→ **INSTRUCTIONS FOR THE TASK**
Retype word for word the lines of the data below, from the first to the one bearing "specification of floating", with that one included.

→ **THE DATA**
(* ===== verification/Sperf.v ===== *)
(** * The profiler of system calls (sperf/sperf.c)

    The lines that strace writes are read one by one; the time of each call is
    added to a doubly linked list, between two sentinels, of nodes taken from
    [pool].  A [double] is a binary64 number of the Standard Library's
    specification of floating point.  What is written on the screen is the list
    of the items printed, each with the number that its format would show. *)
From S2P Require Import Prelude KStdio.
From Stdlib Require Import Ascii.
From Stdlib Require Import SpecFloat.

(** ** Floating point *)

Definition double : Type := spec_float.
Definition dadd : double → double → double := SFadd 53 1024.
Definition dsub : double → double → double := SFsub 53 1024.
Definition dmul : double → double → double := SFmul 53 1024.
Definition ddiv : double → double → double := SFdiv 53 1024.
(** [a >= b] *)
Definition dge (a b : double) : bool := SFleb b a.
(** An integer constant as a [double]. *)
Definition dint (z : Z) : double := binary_normalize 53 1024 z 0 false.

(** [sscanf(s, "%lf", &x)] on the form that strace writes: digits and decimals,
    and nothing after them (other text has no value here); the value is the
    quotient of two integers, rounded once. *)
Fixpoint scan_digits (l : list ascii) (v : Z) (n : nat) : Z * nat * list ascii :=
  match l with
  | c :: l' => if is_digit c then scan_digits l' (v * 10 + digit_value c)%Z (S n) else (v, n, l)
  | [] => (v, n, [])
  end.
Definition strtod (l : list ascii) : option double :=
  let '(v, n, r) := scan_digits l 0 0 in
  let '(v, k, r) := match r with
    | c :: r' => if decide (c = "."%char) then scan_digits r' v 0 else (v, 0, r)
    | [] => (v, 0, [])
    end in
  if decide (n = 0 ∨ r ≠ []) then None
  else match v with
       | Zpos m => Some (ddiv (S754_finite false m 0) (S754_finite false (Z.to_pos (10 ^ Z.of_nat k)) 0))
       | _ => Some (S754_zero false)
       end.

(** ** Data *)

Definition POOL_SIZE : nat := 1024.

(** [&pool[i]] and [&special[i]] *)
Inductive ptr := Pool (i : nat) | Special (i : nat).
#[export] Instance ptr_eq_dec : EqDecision ptr.
Proof. solve_decision. Defined.

Record list_node := LNode {
  id : Z;
  name : list ascii;
  time : double;
  prev : option ptr;
  next : option ptr;
}.

(** What [syscall_print] writes: a name with its share, or the rest. *)
Inductive item := Clear | Home | Row (text : list ascii) (share : double).

Record sperf := Sperf {
  pool : list list_node;
  special : list list_node;
  lhead : option ptr;
  ltail : option ptr;
  list_size : Z;
  total_time : double;
  clear_screen_flag : bool;
  screen : list item;
  buf : list ascii;
}.

Definition set_pool v s := Sperf v (special s) (lhead s) (ltail s) (list_size s) (total_time s) (clear_screen_flag s) (screen s) (buf s).
Definition set_special v s := Sperf (pool s) v (lhead s) (ltail s) (list_size s) (total_time s) (clear_screen_flag s) (screen s) (buf s).
Definition set_ends h t s := Sperf (pool s) (special s) h t (list_size s) (total_time s) (clear_screen_flag s) (screen s) (buf s).
Definition set_size v s := Sperf (pool s) (special s) (lhead s) (ltail s) v (total_time s) (clear_screen_flag s) (screen s) (buf s).
Definition set_total v s := Sperf (pool s) (special s) (lhead s) (ltail s) (list_size s) v (clear_screen_flag s) (screen s) (buf s).
Definition set_clear v s := Sperf (pool s) (special s) (lhead s) (ltail s) (list_size s) (total_time s) v (screen s) (buf s).
Definition set_screen v s := Sperf (pool s) (special s) (lhead s) (ltail s) (list_size s) (total_time s) (clear_screen_flag s) v (buf s).
Definition set_buf v s := Sperf (pool s) (special s) (lhead s) (ltail s) (list_size s) (total_time s) (clear_screen_flag s) (screen s) v.

Definition set_id v n := LNode v (name n) (time n) (prev n) (next n).
Definition set_name v n := LNode (id n) v (time n) (prev n) (next n).
Definition set_time v n := LNode (id n) (name n) v (prev n) (next n).
Definition set_prev v n := LNode (id n) (name n) (time n) v (next n).
Definition set_next v n := LNode (id n) (name n) (time n) (prev n) v.

Definition empty_node : list_node := LNode 0 [] (S754_zero false) None None.
Definition BUF_SIZE : nat := 4096.

(** The static data are zero; [buf], on the stack of [main], holds anything. *)
Definition boot_sperf (b : list ascii) : sperf :=
  Sperf (replicate POOL_SIZE empty_node) (replicate 2 empty_node) None None 0 (S754_zero false) true [] b.

(** ** Access through pointers *)

Definition node_at (s : sperf) (p : ptr) : option list_node :=
  match p with Pool i => pool s !! i | Special i => special s !! i end.

Definition load (p : option ptr) : M sperf list_node :=
  s ← get; q ← deref NullDeref p; deref OutOfBounds (node_at s q).

Definition put_node (p : ptr) (n : list_node) (s : sperf) : sperf :=
  match p with
  | Pool i => set_pool (<[i := n]> (pool s)) s
  | Special i => set_special (<[i := n]> (special s)) s
  end.

(** [p->field = v] *)
Definition update (p : option ptr) (f : list_node → list_node) : M sperf unit :=
  n ← load p; q ← deref NullDeref p; modify (put_node q (f n)).

(** ** The list *)

Definition syscall_init : M sperf unit :=
  modify (set_ends (Some (Special 0)) (Some (Special 1)));;
  s ← get;
  update (lhead s) (set_prev None);;
  update (lhead s) (set_next (ltail s));;
  update (ltail s) (set_prev (lhead s));;
  update (ltail s) (set_next None);;
  modify (set_size 0);;
  modify (set_total (S754_zero false)).

(** A walk visits a node of the pool at most once. *)
Definition walk_fuel : nat := POOL_SIZE + 2.

Fixpoint check_loop (fuel : nat) (node : option ptr) (cnt : Z) : M sperf Z :=
  match fuel with
  | O => fail OutOfFuel
  | S fuel' =>
      s ← get;
      if decide (node = ltail s) then mret cnt
      else
        n ← load node;
        nn ← load (next n);
        assert (bool_decide (prev nn = node));;
        pn ← load (prev n);
        assert (bool_decide (next pn = node));;
        check_loop fuel' (next n) (cnt + 1)%Z
  end.

Definition syscall_check : M sperf unit :=
  s ← get;
  h ← load (lhead s);
  cnt ← check_loop walk_fuel (next h) 0;
  assert (bool_decide (cnt = list_size s)).

Definition syscall_cmp (A B : option ptr) : M sperf bool :=
  s ← get;
  if decide (A = lhead s ∨ B = ltail s) then mret true
  else
    assert (bool_decide (A ≠ ltail s));;
    assert (bool_decide (B ≠ lhead s));;
    a ← load A;
    b ← load B;
    mret (dge (time a) (time b)).

(** The loop of [syscall_insert_do]: from [temp] to the node to insert after. *)
Fixpoint insert_loop (fuel : nat) (temp node : option ptr) : M sperf (option ptr) :=
  match fuel with
  | O => fail OutOfFuel
  | S fuel' =>
      c ← syscall_cmp temp node;
      t ← load temp;
      c' ← (if (c : bool) then syscall_cmp node (next t) else mret false);
      if (c' : bool) then mret temp else insert_loop fuel' (next t) node
  end.

Definition syscall_insert_do (node : option ptr) : M sperf unit :=
  s ← get;
  assert (bool_decide (node ≠ ltail s));;
  temp ← insert_loop walk_fuel (lhead s) node;
  assert (bool_decide (temp ≠ ltail s));;
  update node (set_prev temp);;
  t ← load temp;
  update node (set_next (next t));;
  t ← load temp;
  update (next t) (set_prev node);;
  update temp (set_next node);;
  modify (λ s, set_size (list_size s + 1) s);;
  n ← load node;
  modify (λ s, set_total (dadd (total_time s) (time n)) s);;
  syscall_check.

Definition syscall_delete_do (node : option ptr) : M sperf unit :=
  n ← load node;
  update (prev n) (set_next (next n));;
  n ← load node;
  update (next n) (set_prev (prev n));;
  update node (set_prev None);;
  update node (set_next None);;
  modify (λ s, set_size (list_size s - 1) s);;
  n ← load node;
  modify (λ s, set_total (dsub (total_time s) (time n)) s);;
  syscall_check.

(** The search of [syscall_insert]. *)
Fixpoint find_loop (fuel : nat) (nm : list ascii) (node : option ptr) : M sperf (option ptr) :=
  match fuel with
  | O => fail OutOfFuel
  | S fuel' =>
      s ← get;
      if decide (node = ltail s) then mret node
      else
        n ← load node;
        if decide (name n = nm) then mret node else find_loop fuel' nm (next n)
  end.

Definition NAME_SIZE : nat := 1024.

Definition syscall_insert (nm : list ascii) (t : double) : M sperf unit :=
  s ← get;
  h ← load (lhead s);
  node ← find_loop walk_fuel nm (next h);
  (if decide (node ≠ ltail s) then
     n ← load node;
     assert (bool_decide (nm = name n));;
     syscall_delete_do node;;
     n ← load node;
     update node (set_time (dadd (time n) t));;
     syscall_insert_do node
   else
     let index := list_size s in
     let current := Some (Pool (Z.to_nat index)) in
     update current (set_id index);;
     (if decide (length nm < NAME_SIZE) then update current (set_name nm) else fail OutOfBounds);;
     update current (set_time t);;
     syscall_insert_do current);;
  syscall_check.

(** ** Printing *)

Definition emit (i : item) : M sperf unit := modify (λ s, set_screen (screen s ++ [i]) s).

Fixpoint print_loop (fuel : nat) (node : option ptr) (remaining_time : double) (cnt : Z) : M sperf unit :=
  match fuel with
  | O => fail OutOfFuel
  | S fuel' =>
      s ← get;
      if decide (node = ltail s) then mret tt
      else
        n ← load node;
        emit (Row (name n) (ddiv (dmul (time n) (dint 100)) (total_time s)));;
        let remaining_time := dsub remaining_time (time n) in
        let cnt := (cnt + 1)%Z in
        if decide (16 ≤ cnt)%Z
        then emit (Row (chars "others") (ddiv (dmul remaining_time (dint 100)) (total_time s)))
        else print_loop fuel' (next n) remaining_time cnt
  end.

Definition syscall_print : M sperf unit :=
  s ← get;
  when (clear_screen_flag s) (emit Clear;; modify (set_clear false));;
  h ← load (lhead s);
  emit Home;;
  print_loop walk_fuel (next h) (total_time s) 0.

(** ** The lines of strace *)

(** [while(buf[name_end + 1] != '(') name_end++;] *)
Fixpoint name_loop (fuel : nat) (name_end : Z) : M sperf Z :=
  match fuel with
  | O => fail OutOfFuel
  | S fuel' =>
      s ← get;
      c ← deref OutOfBounds (aget (buf s) (name_end + 1));
      if decide (c ≠ "("%char) then name_loop fuel' (name_end + 1) else mret name_end
  end%Z.

(** [while(buf[time_begin - 1] != '<') time_begin--;] *)
Fixpoint time_loop (fuel : nat) (time_begin : Z) : M sperf Z :=
  match fuel with
  | O => fail OutOfFuel
  | S fuel' =>
      s ← get;
      c ← deref OutOfBounds (aget (buf s) (time_begin - 1));
      if decide (c ≠ "<"%char) then time_loop fuel' (time_begin - 1) else mret time_begin
  end%Z.

(** [strncpy(d, buf + from, n); d[n] = 0]: the string left in [d]. *)
Definition copy_part (b : list ascii) (from n : Z) : M sperf (list ascii) :=
  if decide (0 ≤ n < Z.of_nat NAME_SIZE)%Z
  then mret (until_nul (take (Z.to_nat n) (drop (Z.to_nat from) b)))
  else fail OutOfBounds.

(** A turn of the loop of [main] with the line that [fgets] read, at most 1023
    characters; the rest of [buf] keeps what it held. *)
Definition handle_line (line : list ascii) : M sperf unit :=
  modify (λ s, set_buf (line ++ "000"%char :: drop (length line + 1) (buf s)) s);;
  s ← get;
  let len := Z.of_nat (length (until_nul line)) in
  c ← (if decide (2 < len)%Z then c ← deref OutOfBounds (aget (buf s) (len - 2)); mret (bool_decide (c = ">"%char))
       else mret false);
  (if (c : bool) then
     name_end ← name_loop BUF_SIZE 0;
     time_begin ← time_loop BUF_SIZE (len - 3);
     nm ← copy_part (buf s) 0 (name_end - 0 + 1);
     tm ← copy_part (buf s) time_begin (len - 3 - time_begin + 1);
     t ← deref OutOfBounds (strtod tm);
     syscall_insert nm t;;
     syscall_print
   else mret tt);;
  modify (λ s, set_buf (match buf s with _ :: b => "000"%char :: b | [] => [] end) s).

Definition main (lines : list (list ascii)) : M sperf unit :=
  syscall_init;;
  for_each lines handle_line.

→ **SOLUTION**
(* ===== verification/Sperf.v ===== *)
(** * The profiler of system calls (sperf/sperf.c)

    The lines that strace writes are read one by one; the time of each call is
    added to a doubly linked list, between two sentinels, of nodes taken from
    [pool].  A [double] is a binary64 number of the Standard Library's
    specification of floating point.  What is written on the screen is the list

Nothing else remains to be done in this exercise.